2017: I used to say that “When You Sleep” was my favorite song on Loveless. Now it’s “Sometimes.” I’m inwardly passionate about “Sometimes.” I cry every time I listen to it. Not because I think about N and lost love: I don’t. I think about what it feels like to be in love now. What it feels like halfway through my life to wake up next to someone I met when I was twenty-one and living in London, to have twenty years of memories of this person layered in harmony, each breath, each look. You can see, oh now, oh the way I do. Maybe I cry because I’ve been in love three times now. Maybe you have to fall in love three times—organic love, animal love, some kind of mystical and ritual incantation—in order to really love “Sometimes.”
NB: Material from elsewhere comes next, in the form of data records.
(* ===== verification/UserLogic.v ===== *)
(** * A logic for user programs

    [wp Γ t Φ]: a process that runs [t], has made the promise and has the
    children of [Γ], keeps its promise (its exit code satisfies it), whatever the
    others do, and satisfies [Φ] when [t] returns.  Each child comes with the
    promise it was forked with.  The logic is sound for the system of [Unix]:
    under every interleaving a process whose program is verified exits, if it
    does, as it promised. *)

From ITree Require Import Core.ITreeDefinition.
From S2P Require Import Prelude Proc Address Syscall User Unix.

Abbreviation codes := (Z -> Prop).
Record ghost := mkGhost { promise : codes; kids : list (Z * codes) }.

(** The children without one that has been reaped. *)
Definition drop_kid (c : Z) (ks : list (Z * codes)) : list (Z * codes) := filter (fun x => x.1 <> c) ks.
Definition reaped (Γ : ghost) (c : Z) : ghost := mkGhost (promise Γ) (drop_kid c (kids Γ)).
Definition forked (Γ : ghost) (c : Z) (Q : codes) : ghost := mkGhost (promise Γ) (kids Γ ++ [(c, Q)]).

Section Logic.
Variable images : list byte -> option (prog Z).

(** What a call needs, when [I] must hold afterwards. *)
Definition wcall {R X} (e : sysE X) (I : ghost -> prog R -> Prop) : (X -> prog R) -> ghost -> Prop :=
  match e in sysE X return (X -> prog R) -> ghost -> Prop with
  | SysExit code => fun _ Γ => promise Γ code
  | SysYield => fun k Γ => I Γ (k 0)
  | SysFork => fun k Γ => exists Q, (forall c, 0 < c < 2 ^ 63 -> c ∉ (kids Γ).*1 -> I (forked Γ c Q) (k c)) /\ I (mkGhost Q []) (k 0)
  | SysWaitpid w => fun k Γ =>
      if existsb (waits_for w) (kids Γ).*1 then
        I Γ (k (-2, None)) /\ forall c Q code, (c, Q) ∈ kids Γ -> waits_for w c = true -> 0 < c < 2 ^ 63 -> Q code -> I (reaped Γ c) (k (c, Some code))
      else I Γ (k (-1, None))
  | SysGetPid => fun k Γ => forall p, I Γ (k p)
  | SysExec path => fun k Γ => I Γ (k (-1)) /\ (is_Some (images path) -> forall code, promise Γ code)
  | SysGetTime => fun k Γ => forall r, I Γ (k r)
  | SysOpen _ _ | SysClose _ | SysWrite _ _ => fun k Γ => forall r, I Γ (k r)
  | SysRead _ _ => fun k Γ => forall r, I Γ (k r)
  end.
(** A fault of the child is an exit. *)
Lemma run_faults k W l t c ctcb : kinv board LO HI BLOCKS SHAPES k W l image -> running (processor k) = Some c -> tasks k !! c = Some ctcb -> pid ctcb <> IDLE_PID -> parent (inner ctcb) = Some t ->
  enters_handler board k -> exists k' ztcb, QSTEP (InUser, k) [] (InLoop, k') /\ tasks k' !! c = Some ztcb /\ task_status (inner ztcb) = Zombie /\ exit_code (inner ztcb) = -2 /\
    parent (inner ztcb) = Some t /\ pid ztcb = pid ctcb.
Proof.
  intros Hk Hr Hc Hp Hpa He. destruct (fault_exits board LO HI BLOCKS SHAPES qemu_setup k W l image c StorePageFault 0 Hk Hr ltac:(unfold faults; set_solver)) as (o & E). set (k1 := set_console _ _) in E.
  assert (Hk1 : kinv board LO HI BLOCKS SHAPES k1 W l image) by (by apply kinv_console, kinv_stvec). destruct (running_task _ _ _ _ _ _ _ _ _ Hk c Hr) as (x & v & _ & _ & Hv & _).
  destruct (exit_inv board LO HI BLOCKS SHAPES k1 W l image c ctcb v (-2) Hk1 Hr Hc Hv Hp) as (m & E1 & _). exists (exited_state k1 c ctcb (-2) m), (exited ctcb (-2)).
  split_and!; [|apply lookup_insert_eq|done|done|done|done]. apply (step_trap _ _ _ _ _ k StorePageFault 0 Idle _ He); [by intros ? ? ? ? _ _|]. rewrite E. by rewrite (bind_Ok _ _ _ _ _ E1).
Qed.

(** What the waiting child maps. *)
Lemma forked_view k W l t c tcb ctcb v vc : forked k W l t c tcb ctcb v vc -> exists pte, user_view k c 16 = Some (pte, page_image init_data 0).
Proof.
  intros [Hk _ _ Hq _ Hc _ _ Hvc _ _ Hcode _ [pte HG]]. destruct (queued_task board LO HI BLOCKS SHAPES k W l image c Hk) as (x & y & Hx & _ & Hy & Hok); [rewrite Hq; by left|].
  assert (x = ctcb) as -> by congruence. assert (y = vc) as -> by congruence.
  exists pte. rewrite (user_view_space board LO HI BLOCKS SHAPES k W l image c ctcb vc 16 Hk Hc Hvc Hok) by (lia || by vm_compute).
  by rewrite HG, Hcode.
Qed.
Lemma hostile_calls_panic_witness : exists k : OS, sys_open board 0x10000 2048 k = Fail Panic /\ sys_read board 0 0x10000 2 k = Fail Panic.
Proof.
  destruct init_running as (k & W & l & t & tcb & v & Ho). destruct (only_init_code _ _ _ _ _ _ Ho) as [Hc Hd].
  destruct (hostile_calls_panic (St := Store) board LO HI (16 * 2048) SHAPES k W l image t tcb v (init_runs_as _ _ _ _ _ _ Ho)) as (_ & Hopen & Hread & _).
  exists k. split; [by apply (Hopen 0x10000 init_name 2048 (code_str v Hc Hd))|].
  apply Hread; [lia|unfold fd_of; by rewrite (oi_fds _ _ _ _ _ _ Ho)|apply code_buffer; [exact Hd|lia]|lia].
Defined.
(** The keys sent to the store are projectId, the keys of the compiled
    filter, and, in the two templates that widen a time bound, the timestamp
    key when (and only when) the time filter is found. *)
Theorem params_domain projectId filter groupBy :
  Forall (fun c => dom (call_params c) = {[ "projectId" ]} ∪ dom (params (compiled filter)))
    [ getTotalTraces_call projectId filter;
      getObservationsCostGroupedByName_call projectId filter;
      groupTracesByTime_call projectId filter groupBy;
      getObservationUsageByTime_call projectId filter groupBy;
      getDistinctModels_call projectId filter ] /\
  dom (call_params (getScoreAggregate_call projectId filter)) =
    {[ "projectId" ]} ∪ dom (params (compiled filter)) ∪
    (if truthy (List.find scoreTimeLowerBound (createFilterFromFilterState filter))
     then {[ "tracesTimestamp" ]} else ∅) /\
  dom (call_params (getModelUsageByUser_call projectId filter)) =
    {[ "projectId" ]} ∪ dom (params (compiled filter)) ∪
    (if truthy (List.find observationTimeLowerBound (createFilterFromFilterState filter))
     then {[ "tractTimestamp" ]} else ∅).
Proof.
  split; [|split].
  - repeat (apply List.Forall_cons); try apply List.Forall_nil;
      cbn [call_params getTotalTraces_call getObservationsCostGroupedByName_call
             groupTracesByTime_call getObservationUsageByTime_call getDistinctModels_call];
      unfold spread; rewrite dom_union_L, dom_singleton_L; set_solver.
  - unfold getScoreAggregate_call. cbn [call_params]. unfold spread.
    destruct (List.find scoreTimeLowerBound _); cbn [truthy];
      rewrite !dom_union_L, dom_singleton_L, ?dom_singleton_L, ?dom_empty_L; set_solver.
  - unfold getModelUsageByUser_call. cbn [call_params]. unfold spread.
    destruct (List.find observationTimeLowerBound _); cbn [truthy];
      rewrite !dom_union_L, dom_singleton_L, ?dom_singleton_L, ?dom_empty_L; set_solver.
Qed.
(** * MCP clients: a shallow embedding of the subprocess and session clients

    The development follows three source files:
    - [mcp_demo/mcp_client.py]             ([MCPDiagramClient], module [Diagram]),
    - [mcp_demo/mcp_client_lightweight.py] ([LightweightMCPClient], module [Lightweight]),
    - [mcp_client.py]                      ([TerraformMCPClient], module [Terraform]).

    Python values are the values JSON can carry; a dict is an association
    list in insertion order, the order in which [json.dumps] writes it.
    Code that may raise lives in the exception type [py];
    code that also mutates an object lives in the state monad [M], whose third
    outcome [Hang] is a call that never returns (a blocking read or wait). *)

From Stdlib Require Import String Ascii List ZArith Bool DecimalString.
Import ListNotations.
Set Warnings "-register-all".
Open Scope string_scope.
Open Scope list_scope.

(** ** Python values *)

Inductive pyval : Type :=
| PNone
| PBool (b : bool)
| PInt (n : Z)
| PFloat (literal : string)
| PStr (s : string)
| PList (xs : list pyval)
| PDict (items : list (string * pyval)).

(** [d.get(k)] on the association list behind a dict. *)
Fixpoint dict_get {V : Type} (k : string) (d : list (string * V)) : option V :=
  match d with
  | [] => None
  | (k', v) :: d' => if String.eqb k k' then Some v else dict_get k d'
  end.

(** [d[k] = v]: an existing key keeps its position, a new key goes last. *)
Fixpoint dict_set {V : Type} (k : string) (v : V) (d : list (string * V))
  : list (string * V) :=
  match d with
  | [] => [(k, v)]
  | (k', v') :: d' =>
      if String.eqb k k' then (k, v) :: d' else (k', v') :: dict_set k v d'
  end.

(** The keys of a dict are distinct. *)
Fixpoint keys_unique {V : Type} (d : list (string * V)) : bool :=
  match d with
  | [] => true
  | (k, _) :: d' =>
      match dict_get k d' with
      | None => keys_unique d'
      | Some _ => false
      end
  end.

(** [{**a, **b}]: a copy of [a] in which every item of [b] is then set, in
    the order of [b]. *)
Definition dict_merge {V : Type} (a b : list (string * V)) : list (string * V) :=
  fold_left (fun d kv => dict_set (fst kv) (snd kv) d) b a.

(** ** Exceptions *)

(** The classes the clients tell apart, and every other subclass of
    [Exception] by name.  [exn_str] is [str(e)]. *)
Inductive exn_class : Type :=
| JSONDecodeError
| RuntimeError
| KeyError
| TypeError
| AttributeError
| OtherException (name : string).

Record exn : Type := mkExn { exn_cls : exn_class; exn_str : string }.

Definition is_JSONDecodeError (e : exn) : bool :=
  match exn_cls e with JSONDecodeError => true | _ => false end.

(** A computation without side effect that returns or raises. *)
Inductive py (A : Type) : Type :=
| Ok (a : A)
| Exc (e : exn).
Arguments Ok {A} a.
Arguments Exc {A} e.

Definition py_bind {A B : Type} (m : py A) (k : A -> py B) : py B :=
  match m with Ok a => k a | Exc e => Exc e end.

(** [try: m  except Exception as e: h e] *)
Definition py_try {A : Type} (m : py A) (h : exn -> py A) : py A :=
  match m with Ok a => Ok a | Exc e => h e end.

(** ** State, exceptions and blocking *)

Inductive res (S A : Type) : Type :=
| Ret (a : A) (s : S)
| Raise (e : exn) (s : S)
| Hang.
Arguments Ret {S A} a s.
Arguments Raise {S A} e s.
Arguments Hang {S A}.

Definition M (S A : Type) : Type := S -> res S A.

Definition ret {S A : Type} (a : A) : M S A := fun s => Ret a s.
Definition raise {S A : Type} (e : exn) : M S A := fun s => Raise e s.
Definition bind {S A B : Type} (m : M S A) (k : A -> M S B) : M S B :=
  fun s => match m s with
           | Ret a s' => k a s'
           | Raise e s' => Raise e s'
           | Hang => Hang
           end.
Definition lift {S A : Type} (m : py A) : M S A :=
  fun s => match m with Ok a => Ret a s | Exc e => Raise e s end.
Definition get {S : Type} : M S S := fun s => Ret s s.

(** [try: m  except Exception as e: h e].  What [m] did to the state before
    it raised stays done. *)
Definition try_except {S A : Type} (m : M S A) (h : exn -> M S A) : M S A :=
  fun s => match m s with
           | Ret a s' => Ret a s'
           | Raise e s' => h e s'
           | Hang => Hang
           end.

(** [try: m  finally: cleanup].  The cleanup runs when [m] returns and when
    it raises; what [m] raised is raised again unless the cleanup raises. *)
Definition try_finally {S A B : Type} (m : M S A) (cleanup : M S B) : M S A :=
  fun s => match m s with
           | Ret a s' =>
               match cleanup s' with
               | Ret _ s'' => Ret a s''
               | Raise e s'' => Raise e s''
               | Hang => Hang
               end
           | Raise e s' =>
               match cleanup s' with
               | Ret _ s'' => Raise e s''
               | Raise e' s'' => Raise e' s''
               | Hang => Hang
               end
           | Hang => Hang
           end.

Declare Scope py_scope.
Delimit Scope py_scope with py.
Notation "x <- m ;; k" := (bind m (fun x => k))
  (at level 61, m at next level, right associativity) : py_scope.
Notation "m ;;; k" := (bind m (fun _ => k))
  (at level 61, right associativity) : py_scope.
Notation "x <~ m ;; k" := (py_bind m (fun x => k))
  (at level 61, m at next level, right associativity) : py_scope.

(** ** Library operations on values *)

(** [v[k]] for a string key [k]: a dict gives the item or [KeyError]; a value
    of any other type raises [TypeError]. *)
Definition getitem (v : pyval) (k : string) : py pyval :=
  match v with
  | PDict d =>
      match dict_get k d with
      | Some x => Ok x
      | None => Exc (mkExn KeyError ("'" ++ k ++ "'"))
      end
  | _ => Exc (mkExn TypeError "indices must be integers or the object is not subscriptable")
  end.

(** [v.get(k, default)]: only a dict has the method. *)
Definition dict_get_method (v : pyval) (k : string) (default : pyval) : py pyval :=
  match v with
  | PDict d => Ok (match dict_get k d with Some x => x | None => default end)
  | _ => Exc (mkExn AttributeError "object has no attribute 'get'")
  end.

(** Whitespace for [str.strip()], on code points below 256. *)
Definition is_space (c : ascii) : bool :=
  let n := nat_of_ascii c in
  (((9 <=? n) && (n <=? 13)) || ((28 <=? n) && (n <=? 32))
   || (n =? 133) || (n =? 160))%nat.

Fixpoint lstrip (s : string) : string :=
  match s with
  | EmptyString => EmptyString
  | String c s' => if is_space c then lstrip s' else s
  end.

Fixpoint string_rev_onto (s acc : string) : string :=
  match s with
  | EmptyString => acc
  | String c s' => string_rev_onto s' (String c acc)
  end.

Definition string_rev (s : string) : string := string_rev_onto s EmptyString.

Definition strip (s : string) : string :=
  string_rev (lstrip (string_rev (lstrip s))).

(** The state of the file a path names, as [open(path, 'r')] followed by
    reading it sees it: [open] or the read raises, or the text is there. *)
Inductive file_state : Type :=
| Unavailable (e : exn)
| Text (content : string).

Definition read_file (f : file_state) : py string :=
  match f with Unavailable e => Exc e | Text t => Ok t end.

(** ** The standard library's JSON codec and the operating system *)

(** [json.loads] returns the decoded value or raises; [json.dumps] returns
    the text or raises.  The clients are verified against every codec. *)
Class Json : Type := {
  json_loads : string -> py pyval;
  json_dumps : pyval -> py string
}.

(** What a spawned child does, as its parent observes it: whether it has
    exited when first polled, how it takes SIGTERM, whether its input pipe is
    broken, and what its output pipe carries. *)
Inductive tick : Type :=
| Quiet
| Emit (line : string)
| Fault (e : exn).

Record child : Type := mkChild {
  child_exit : option Z;
  child_on_sigterm : option Z;
  child_stdin_fault : option exn;
  child_stdout : list tick;
  child_stdout_closes : bool
}.

Class OS : Type := {
  environ : list (string * string);
  spawn : list string -> list (string * string) -> py child;
  files : string -> file_state
}.


(** ** [subprocess.Popen] *)

(** The handle the parent holds.  [exit_status] is what [poll()] returns:
    [None] while the child runs.  [stdin_data] is the text delivered to the
    child so far.  [stdout] is what the child's output pipe does from now on,
    one entry per unit of time; after the last entry the pipe is at end of
    file when [stdout_closes] holds and silent for ever when it does not. *)
Record Popen : Type := mkPopen {
  popen_args : list string;
  popen_env : list (string * string);
  exit_status : option Z;
  on_sigterm : option Z;
  stdin_fault : option exn;
  stdin_data : list string;
  stdout : list tick;
  stdout_closes : bool
}.

Definition set_exit_status (st : option Z) (p : Popen) : Popen :=
  mkPopen (popen_args p) (popen_env p) st (on_sigterm p) (stdin_fault p)
          (stdin_data p) (stdout p) (stdout_closes p).

Definition set_stdin_data (d : list string) (p : Popen) : Popen :=
  mkPopen (popen_args p) (popen_env p) (exit_status p) (on_sigterm p)
          (stdin_fault p) d (stdout p) (stdout_closes p).

Definition set_stdout (ts : list tick) (p : Popen) : Popen :=
  mkPopen (popen_args p) (popen_env p) (exit_status p) (on_sigterm p)
          (stdin_fault p) (stdin_data p) ts (stdout_closes p).

(** [Popen(cmd, env=env)] wants every value of [env] to be a [str]. *)
Fixpoint env_strings (env : list (string * pyval)) : py (list (string * string)) :=
  match env with
  | [] => Ok []
  | (k, PStr v) :: env' =>
      (rest <~ env_strings env' ;; Ok ((k, v) :: rest))%py
  | (k, _) :: _ =>
      Exc (mkExn TypeError "expected str, bytes or os.PathLike object")
  end.

Definition Popen_new `{OS} (cmd : list string) (env : list (string * pyval))
  : py Popen :=
  (env_s <~ env_strings env ;;
   ch <~ spawn cmd env_s ;;
   Ok (mkPopen cmd env_s (child_exit ch) (child_on_sigterm ch)
               (child_stdin_fault ch) [] (child_stdout ch)
               (child_stdout_closes ch)))%py.

Definition poll (p : Popen) : option Z := exit_status p.

(** [terminate()] signals a child that has not been seen to exit, and does
    nothing to one that has. *)
Definition terminate : M Popen unit :=
  fun p => match exit_status p with
           | Some _ => Ret tt p
           | None => Ret tt (set_exit_status (on_sigterm p) p)
           end.

(** [wait()] returns once the child has exited and blocks while it runs. *)
Definition wait : M Popen Z :=
  fun p => match exit_status p with
           | Some code => Ret code p
           | None => Hang
           end.

(** [stdin.write(text)] and [stdin.flush()]: on a broken pipe both raise and
    nothing reaches the child. *)
Definition stdin_write (text : string) : M Popen unit :=
  fun p => match stdin_fault p with
           | Some e => Raise e p
           | None => Ret tt (set_stdin_data (stdin_data p ++ [text]) p)
           end.

Definition stdin_flush : M Popen unit :=
  fun p => match stdin_fault p with
           | Some e => Raise e p
           | None => Ret tt p
           end.

(** [stdout.readline()]: the next line, the empty string at end of file. *)
Fixpoint readline_from (ts : list tick) (closes : bool) : res (list tick) string :=
  match ts with
  | [] => if closes then Ret EmptyString [] else Hang
  | Quiet :: ts' => readline_from ts' closes
  | Emit line :: ts' => Ret line ts'
  | Fault e :: ts' => Raise e ts'
  end.

Definition stdout_readline : M Popen string :=
  fun p => match readline_from (stdout p) (stdout_closes p) with
           | Ret line ts => Ret line (set_stdout ts p)
           | Raise e ts => Raise e (set_stdout ts p)
           | Hang => Hang
           end.

Definition newline : string := String "010" EmptyString.

(** Truth value of a [str]. *)
Definition str_truthy (s : string) : bool :=
  match s with EmptyString => false | _ => true end.

(** [' '.join(cmd)] raises unless every item is a [str]; [cmd_strings] gives
    the items it saw. *)
Fixpoint cmd_strings (cmd : list pyval) : py (list string) :=
  match cmd with
  | [] => Ok []
  | PStr s :: cmd' => (rest <~ cmd_strings cmd' ;; Ok (s :: rest))%py
  | _ :: _ => Exc (mkExn TypeError "sequence item: expected str instance")
  end.

(** [[x] + v] for a value [v]: only a list can be appended to a list. *)
Definition list_plus (xs : list pyval) (v : pyval) : py (list pyval) :=
  match v with
  | PList ys => Ok (xs ++ ys)
  | _ => Exc (mkExn TypeError "can only concatenate list to list")
  end.

(** A [str]-valued mapping seen as a dict of values. *)
Definition str_items (d : list (string * string)) : list (string * pyval) :=
  map (fun kv => (fst kv, PStr (snd kv))) d.

(** [{**os.environ, **env}]: [env] has to be a mapping. *)
Definition merge_environ `{OS} (env : pyval) : py (list (string * pyval)) :=
  match env with
  | PDict items =>
      Ok (dict_merge (str_items environ) items)
  | _ => Exc (mkExn TypeError "object is not a mapping")
  end.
20--: I don’t know if there’s something like heaven after death, but if there is, maybe when I enter heaven I’ll hear “To Here Knows When.” Maybe when I get there I’ll see Jeremy and tell him he was right. Maybe when we enter heaven the layers of our memories will peel back like wallpaper, revealing who we really are. Every layer of every year peeling back until we find the truth.
I grab an edge and pull back:
Here is every night I spent around a campfire
Here is every next morning when my hair smelled of campfire smoke
Here is every day I spent sick on the couch
Here is every book I’ve read about introspective women
Here is how the light in June looked on the walls of every house I lived in
Here is the sound of every year the cicadas came
Here is everyone I have ever been mad at
Here is everyone I have ever loved
I pull each layer and let them drop. The noise of their patterns falls from my shoulders, the mad escaping joy and growling anger I’ve carried with me all these years. Where am I? Am I supposed to be under there? I keep peeling.
What could I possibly be without that noise?